■ **Task brief**
Among the lines of the records, please find those that contain the word "strip" and copy them.
┌─ Provided entries
(** The code of the events, which is in other components: what [process] of an event
    does to the rest of the simulated system and to the queue, given the time and
    the events; and what the service routines of asynchronous requests (signals) do
    before an event is taken, with whether an exception ends the loop. *)
Class Handlers (W : Type) := {
  process : nat -> Z -> gmap nat Event -> W -> W * list op;
  interrupt : Z -> gmap nat Event -> W -> option (W * list op * bool);
}.

Section service.
Context {W : Type} `{Handlers W} (m : Mode).

(** The first event is taken off the queue. *)
Definition pop (q : EventQueue) : outcome (nat * EventQueue) :=
  match head q with
  | None => Fail Undefined
  | Some event =>
      e ← hget (events q) event;
      q ← on_event (clear_flag Scheduled) event q;
      match nextInBin e with
      | Some next =>
          q ← on_event (fun x => x <| nextBin := nextBin e |>) next q;
          Ok (event, q <| head := Some next |>)
      | None => Ok (event, q <| head := nextBin e |>)
      end
  end.

(** An event whose handler left it unscheduled is deleted if it asked for that. *)
Definition auto_delete (event : nat) (q : EventQueue) : outcome EventQueue :=
  e ← hget (events q) event;
  if any_set (flags e) AutoDelete && negb (scheduled e) then
    h ← delete_event event (events q);
    Ok (q <| events := h |>)
  else Ok q.

Definition serviceOne (w : W) (q : EventQueue) : outcome (option nat * W * EventQueue) :=
  '(event, q) ← pop q;
  e ← hget (events q) event;
  if squashed e then
    q ← on_event (clear_flag Squashed) event q;
    q ← auto_delete event q;
    Ok (None, w, q)
  else
    let q := q <| _curTick := _when e |> in
    let '(w, ops) := process event (_curTick q) (strip <$> events q) w in
    q ← run_ops m ops q;
    e ← hget (events q) event;
    if isExitEvent e then
      _ ← ensure AssertFailed (negb (any_set (flags e) AutoDelete) || negb (any_set (flags e) IsMainQueue));
      Ok (Some event, w, q)
    else
      q ← auto_delete event q;
      Ok (None, w, q).

(** [serviceEvents] for at most [fuel] events; [None] if there are more. *)
Fixpoint serviceEvents (fuel : nat) (when : Z) (w : W) (q : EventQueue) : outcome (option (W * EventQueue)) :=
  match head q with
  | None => Ok (Some (w, q <| _curTick := when |>))
  | Some _ =>
      t ← nextTick q;
      if when <? t then Ok (Some (w, q <| _curTick := when |>))
      else match fuel with
           | O => Ok None
           | S fuel => '(_, w, q) ← serviceOne w q; serviceEvents fuel when w q
           end
  end.

(** How [fuel] rounds of the loop end: it is still running, an event ended it, or an
    exception did. *)
Inductive loop_end :=
  | Running
  | Exit (event : nat)
  | Exception.

Fixpoint sim_loop (fuel : nat) (w : W) (q : EventQueue) : outcome (loop_end * W * EventQueue) :=
  match fuel with
  | O => Ok (Running, w, q)
  | S fuel =>
      _ ← ensure AssertFailed (match head q with None => false | Some _ => true end);
      t ← nextTick q;
      _ ← ensure AssertFailed (_curTick q <=? t);
      '(stop, w, q) ← (match interrupt (_curTick q) (strip <$> events q) w with
                       | None => Ok (false, w, q)
                       | Some (w, ops, stop) => q ← run_ops m ops q; Ok (stop, w, q)
                       end);
      if stop : bool then Ok (Exception, w, q)
      else
        '(exit_event, w, q) ← serviceOne w q;
        match exit_event with
        | Some event => Ok (Exit event, w, q)
        | None => sim_loop fuel w q
        end
  end.

Definition doSimLoop (fuel : nat) (w : W) (q : EventQueue) : outcome (loop_end * W * EventQueue) :=
  q ← handleAsyncInsertions m q;
  sim_loop fuel w q.
End service.

(** The tick at which [simulate] ends the loop. *)
Definition simulate_limit (num_cycles curTick : Z) : Z :=
  if num_cycles <? u64 (MaxTick - curTick) then u64 (curTick + num_cycles) else MaxTick.

(** ** The consistency check *)

(** One bin from [p] on; [time] and [priority] are those of the event before. *)
Fixpoint verify_bin (fuel : nat) (h : heap) (p : option nat) (time priority : Z) (seen : list nat)
  : outcome (option (Z * Z * list nat)) :=
  match p with
  | None => Ok (Some (time, priority, seen))
  | Some x =>
      match fuel with
      | O => Fail Undefined
      | S fuel =>
          e ← hget h x;
          if _when e <? time then Ok None
          else if (_when e =? time) && (_priority e <? priority) then Ok None
          else if decide (x ∈ seen) then Ok None
          else verify_bin fuel h (nextInBin e) (_when e) (_priority e) (x :: seen)
      end
  end.

Fixpoint verify_bins (fuel : nat) (h : heap) (p : option nat) (time priority : Z) (seen : list nat) : outcome bool :=
  match p with
  | None => Ok true
  | Some x =>
      match fuel with
      | O => Fail Undefined
      | S fuel =>
          r ← verify_bin (S (size h)) h (Some x) time priority seen;
          match r with
          | None => Ok false
          | Some (time, priority, seen) => e ← hget h x; verify_bins fuel h (nextBin e) time priority seen
          end
      end
  end.

Definition debugVerify (q : EventQueue) : outcome bool := verify_bins (S (size (events q))) (events q) (head q) 0 0 [].

(** ** Checkpoints *)

(** The fields of an event in a checkpoint; the flags are written as a [short]. *)
Definition s16 (z : Z) : Z := (z + 2 ^ 15) mod 2 ^ 16 - 2 ^ 15.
└─
■ **Completed task**
    let '(w, ops) := process event (_curTick q) (strip <$> events q) w in
      '(stop, w, q) ← (match interrupt (_curTick q) (strip <$> events q) w with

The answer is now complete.